After locating the line with "Definition path_end (path" in the data that follows, return it and every later line exactly, up to and including the line with "out ← (if match".

#### [Material provided]

——————————

(* ===== verification/Cpath.v ===== *)
(** * Paths of the cgroup file system: format_path (kernel/cgroup.c), get_base_name and get_dir_name (kernel/fs/cgfs.c)

    A C string is the list of its characters before the NUL.  The output buffer
    is written from left to right and cut back at "..", so it is kept reversed:
    its head is the character before [bufp].  Every caller gives a buffer of
    [MAX_PATH_LENGTH] bytes; [None] is an access outside of it. *)

From S2P Require Import Prelude.

Definition MAX_PATH_LENGTH : Z := 512.
Definition slash : Z := 47.
Definition dot : Z := 46.

(** *bufp++ = c; *)
Definition putc (c : Z) (out : list Z) : option (list Z) :=
  if Z.of_nat (length out) <? MAX_PATH_LENGTH then Some (c :: out) else None.

Fixpoint puts (cs : list Z) (out : list Z) : option (list Z) :=
  match cs with [] => Some out | c :: cs => out ← putc c out; puts cs out end.

(** The '/'s at the end of the path do not count; its first character always does. *)
Fixpoint trim (rp : list Z) : list Z :=
  match rp with c :: ((_ :: _) as rp') => if c =? slash then trim rp' else rp | _ => rp end.
Definition path_end (path : list Z) : list Z := rev (trim (rev path)).

(** bufp -= 2; while (bufp >= buf && *bufp != '/') bufp--; nothing when that leaves the buffer. *)
Fixpoint back (out : list Z) : option (list Z) :=
  match out with [] => None | c :: out' => if c =? slash then Some out else back out' end.

Definition at_end (p : list Z) : bool := match p with [] => true | c :: _ => c =? slash end.

Inductive copied := Copied (out : list Z) | Above | Overflow.

(** The copying loop: [Above] is its early return, with an empty result. *)
Fixpoint copy (p out : list Z) : copied :=
  match p with
  | [] => Copied out
  | c :: p1 =>
      let literally := match putc c out with Some out => copy p1 out | None => Overflow end in
      if match out with b :: _ => (b =? slash) && (c =? dot) | [] => false end then
        match p1 with
        | [] => Copied out
        | c1 :: p2 =>
            if c1 =? slash then copy p2 out
            else if (c1 =? dot) && at_end p2 then
              match back (tl out) with
              | None => Above
              | Some out => match p2 with [] => Copied out | _ :: p3 => copy p3 out end
              end
            else literally
        end
      else literally
  end.

Definition format_path (cwdp path : list Z) : option (list Z) :=
  out ← (if match path with c :: _ => c =? slash | [] => false end then Some []
         else out ← puts cwdp []; match out with [] => None | c :: _ => if c =? slash then Some out else putc slash out end);
  match copy (path_end path) out with
  | Overflow => None
  | Above => Some []
  | Copied out =>
      _ ← putc 0 out;
      Some (rev (match out with c :: ((_ :: _) as out') => if c =? slash then out' else out | _ => out end))
  end.

(** The index of the last '/', 0 when there is none, as the loop over the path finds it. *)
Fixpoint last_slash (s : list Z) (i found : nat) : nat :=
  match s with [] => found | c :: s => last_slash s (S i) (if c =? slash then i else found) end.

Definition get_base_name (cwdp path : list Z) : option (Z * list Z) :=
  f ← format_path cwdp path;
  let k := last_slash f 0 0 in
  if bool_decide (k = 0%nat) || bool_decide (Z.of_nat k = Z.of_nat (length f) - 1) then Some (-1, [])
  else Some (0, drop (S k) f).

Definition get_dir_name (cwdp path : list Z) : option (Z * list Z) :=
  f ← format_path cwdp path;
  let k := last_slash f 0 0 in
  if bool_decide (k = 0%nat) || bool_decide (Z.of_nat k = Z.of_nat (length f) - 1) then Some (-1, [])
  else Some (0, take k f).

(** ** Reference: resolving a list of names *)

(** A name of a path: not empty, without '/'. *)
Definition name_ok (n : list Z) : Prop := n <> [] /\ slash ∉ n.

(** The names from the root on after each of [ns] is followed from [st], kept reversed; [None] above the root. *)
Fixpoint resolve (ns : list (list Z)) (st : list (list Z)) : option (list (list Z)) :=
  match ns with
  | [] => Some st
  | n :: ns =>
      if decide (n = [dot]) then resolve ns st
      else if decide (n = [dot; dot]) then match st with [] => None | _ :: st => resolve ns st end
      else resolve ns (n :: st)
  end.

(** "/a/b" for the names a, b; "/" for none. *)
Definition join (ns : list (list Z)) : list Z := concat ((fun n => slash :: n) <$> ns).
Definition render (ns : list (list Z)) : list Z := match ns with [] => [slash] | _ => join ns end.

(** Names separated by '/', without one in front. *)
Fixpoint body (ns : list (list Z)) : list Z :=
  match ns with [] => [] | [n] => n | n :: ns => n ++ slash :: body ns end.

(** The buffer, reversed, after the names [st] and a '/'. *)
Fixpoint bufof (st : list (list Z)) : list Z :=
  match st with [] => [slash] | n :: st => slash :: rev n ++ bufof st end.

(** ** The copying loop follows the names *)

Lemma putc_ok c out : Z.of_nat (length out) < MAX_PATH_LENGTH -> putc c out = Some (c :: out).
Proof. intros H. unfold putc. by rewrite (proj2 (Z.ltb_lt _ _) H). Qed.

Lemma copy_plain c p out : (forall b o, out = b :: o -> b = slash -> c <> dot) -> Z.of_nat (length out) < MAX_PATH_LENGTH ->
  copy (c :: p) out = copy p (c :: out).
Proof.
  intros Hc Hl. simpl. rewrite putc_ok by done. destruct out as [|b o]; [done|].
  destruct (Z.eqb_spec b slash) as [->|]; [|done]. by destruct (Z.eqb_spec c dot) as [->|]; [destruct (Hc slash o eq_refl eq_refl)|].
Qed.

Lemma copy_inside cs p b o : b <> slash -> slash ∉ cs -> Z.of_nat (length cs + S (length o)) <= MAX_PATH_LENGTH ->
  copy (cs ++ p) (b :: o) = copy p (rev cs ++ b :: o).
Proof.
  revert b o. induction cs as [|c cs IH]; intros b o Hb Hcs Hl; [done|]. rewrite not_elem_of_cons in Hcs.
  destruct Hcs as [Hc Hcs]. cbn [length app] in *.
  rewrite copy_plain; [|intros ? ? [= <- <-] ?; done|cbn [length]; lia].
  rewrite IH by (done || cbn [length]; lia). simpl. by rewrite <- app_assoc.
Qed.

Lemma bufof_head st : exists o, bufof st = slash :: o.
Proof. destruct st; simpl; eauto. Qed.

Lemma copy_name n p st : name_ok n -> n <> [dot] -> n <> [dot; dot] ->
  Z.of_nat (length n + length (bufof st)) <= MAX_PATH_LENGTH ->
  copy (n ++ p) (bufof st) = copy p (rev n ++ bufof st).
Proof.
  intros [Hne Hns] H1 H2 Hl. destruct (bufof_head st) as [o Ho]. rewrite Ho in *.
  destruct n as [|c n]; [done|]. rewrite not_elem_of_cons in Hns. destruct Hns as [Hc Hns]. cbn [length] in Hl.
  assert (copy ((c :: n) ++ p) (slash :: o) = copy (n ++ p) (c :: slash :: o)) as ->.
  { destruct (decide (c = dot)) as [->|Hcd].
    2:{ cbn [app]. apply copy_plain; [intros ? ? [= <- <-] _; done|cbn [length]; lia]. }
    simpl. rewrite putc_ok by (cbn [length]; lia). destruct n as [|c1 n]; [done|]. rewrite not_elem_of_cons in Hns.
    destruct Hns as [Hc1 Hns]. simpl. destruct (Z.eqb_spec c1 slash) as [->|_]; [done|].
    destruct (Z.eqb_spec c1 dot) as [->|_]; [|done]. destruct n as [|c2 n]; [done|]. rewrite not_elem_of_cons in Hns.
    simpl. by destruct (Z.eqb_spec c2 slash) as [->|_]; [destruct Hns|]. }
  rewrite copy_inside by (done || cbn [length]; lia). simpl. by rewrite <- app_assoc.
Qed.

Lemma back_name n st : slash ∉ n -> back (rev n ++ bufof st) = Some (bufof st).
Proof.
  intros Hn. assert (slash ∉ rev n) as Hr by (by rewrite list_elem_of_In, <- in_rev, <- list_elem_of_In).
  induction (rev n) as [|c l IH]; simpl; [destruct st; done|]. rewrite not_elem_of_cons in Hr. destruct Hr as [Hc Hr].
  destruct (Z.eqb_spec c slash) as [->|_]; [done|]. by apply IH.
Qed.

(** The buffer holds the names [st], with or without a '/' at the end. *)
Definition holds (st : list (list Z)) (out : list Z) : Prop := out = bufof st \/ st <> [] /\ slash :: out = bufof st.

Lemma length_body_cons n ns : (length (body (n :: ns)) = length n + (if decide (ns = []) then 0 else S (length (body ns))))%nat.
Proof. destruct ns as [|m ns]; [simpl; lia|]. rewrite decide_False by done. cbn [body]. rewrite length_app. simpl. lia. Qed.

Lemma copy_names ns : forall st, Forall name_ok ns -> Forall name_ok st ->
  Z.of_nat (length (body ns) + length (bufof st)) < MAX_PATH_LENGTH ->
  match resolve ns st with
  | None => copy (body ns) (bufof st) = Above
  | Some st' => exists out, copy (body ns) (bufof st) = Copied out /\ holds st' out /\ (length out < Z.to_nat MAX_PATH_LENGTH)%nat
  end.
Proof.
  induction ns as [|n ns IH]; intros st Hns Hst Hl.
  { exists (bufof st). split; [done|]. split; [by left|]. simpl in Hl. unfold MAX_PATH_LENGTH in *. lia. }
  apply Forall_cons in Hns as [Hn Hns]. pose proof (length_body_cons n ns) as Hlen.
  assert (body (n :: ns) = n ++ match ns with [] => [] | _ => slash :: body ns end) as Eb
    by (destruct ns; cbn [body]; by rewrite ?app_nil_r).
  rewrite Eb. cbn [resolve]. destruct (bufof_head st) as [o Ho]. destruct (decide (n = [dot])) as [H1|H1]; [|destruct (decide (n = [dot; dot])) as [H2|H2]].
  - subst n. simpl app. rewrite Ho. destruct ns as [|m ns'].
    + exists (bufof st). rewrite Ho. simpl. split; [done|]. split; [by left|]. rewrite Ho in Hl. unfold MAX_PATH_LENGTH in *. cbn [length] in *. lia.
    + simpl copy. rewrite <- Ho. apply (IH st); [done|done|]. rewrite decide_False in Hlen by done. lia.
  - subst n. destruct st as [|m st].
    + destruct ns; done.
    + apply Forall_cons in Hst as [Hm Hst]. pose proof (back_name m st (proj2 Hm)) as Hbk. destruct ns as [|m' ns'].
      * exists (bufof st). simpl. rewrite Hbk. split; [done|]. split; [by left|].
        cbn [bufof] in Hl. rewrite length_cons, length_app in Hl. unfold MAX_PATH_LENGTH in *. lia.
      * simpl copy. rewrite Hbk. apply (IH st); [done|done|]. rewrite decide_False in Hlen by done.
        cbn [bufof] in Hl. rewrite length_cons, length_app in Hl. lia.
  - rewrite copy_name by (done || lia). destruct ns as [|m ns'].
    + exists (rev n ++ bufof st). split; [done|]. split; [by right|]. rewrite length_app, length_rev. simpl in *.
      unfold MAX_PATH_LENGTH in *. lia.
    + rewrite decide_False in Hlen by done. rewrite copy_plain; [|intros ? ? _ _; done|rewrite length_app, length_rev; lia].
      change (slash :: rev n ++ bufof st) with (bufof (n :: st)). apply IH; [done|by constructor|].
      cbn [bufof]. rewrite length_cons, length_app, length_rev. lia.
Qed.

(** ** The whole function *)

Lemma join_app ns ms : join (ns ++ ms) = join ns ++ join ms.
Proof. unfold join. by rewrite fmap_app, concat_app. Qed.

Lemma join_body ns : ns <> [] -> join ns = slash :: body ns.
Proof.
  induction ns as [|n ns IH]; intros H; [done|]. change (join (n :: ns)) with ((slash :: n) ++ join ns).
  destruct ns as [|m ns]; [by rewrite app_nil_r|]. rewrite IH by done. done.
Qed.

Lemma bufof_rev st : bufof st = slash :: rev (join (rev st)).
Proof.
  induction st as [|n st IH]; [done|]. cbn [bufof rev]. rewrite join_app, rev_app_distr, IH.
  unfold join at 2. simpl. by rewrite app_nil_r, <- app_assoc.
Qed.

Lemma puts_ok cs out : Z.of_nat (length cs + length out) <= MAX_PATH_LENGTH -> puts cs out = Some (rev cs ++ out).
Proof.
  revert out. induction cs as [|c cs IH]; intros out Hl; [done|]. cbn [puts length] in *.
  rewrite putc_ok by lia. simpl. rewrite IH by (simpl; lia). by rewrite <- app_assoc.
Qed.

Lemma trim_slashes k c l : c <> slash -> trim (replicate k slash ++ c :: l) = c :: l.
Proof.
  intros Hc. induction k as [|k IH]; simpl.
  - destruct l; [done|]. by destruct (Z.eqb_spec c slash).
  - destruct (replicate k slash ++ c :: l) eqn:E; [|done]. by apply app_nil in E as [_ ?].
Qed.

——————————

#### [Exercise result]
Definition path_end (path : list Z) : list Z := rev (trim (rev path)).

(** bufp -= 2; while (bufp >= buf && *bufp != '/') bufp--; nothing when that leaves the buffer. *)
Fixpoint back (out : list Z) : option (list Z) :=
  match out with [] => None | c :: out' => if c =? slash then Some out else back out' end.

Definition at_end (p : list Z) : bool := match p with [] => true | c :: _ => c =? slash end.

Inductive copied := Copied (out : list Z) | Above | Overflow.

(** The copying loop: [Above] is its early return, with an empty result. *)
Fixpoint copy (p out : list Z) : copied :=
  match p with
  | [] => Copied out
  | c :: p1 =>
      let literally := match putc c out with Some out => copy p1 out | None => Overflow end in
      if match out with b :: _ => (b =? slash) && (c =? dot) | [] => false end then
        match p1 with
        | [] => Copied out
        | c1 :: p2 =>
            if c1 =? slash then copy p2 out
            else if (c1 =? dot) && at_end p2 then
              match back (tl out) with
              | None => Above
              | Some out => match p2 with [] => Copied out | _ :: p3 => copy p3 out end
              end
            else literally
        end
      else literally
  end.

Definition format_path (cwdp path : list Z) : option (list Z) :=
  out ← (if match path with c :: _ => c =? slash | [] => false end then Some []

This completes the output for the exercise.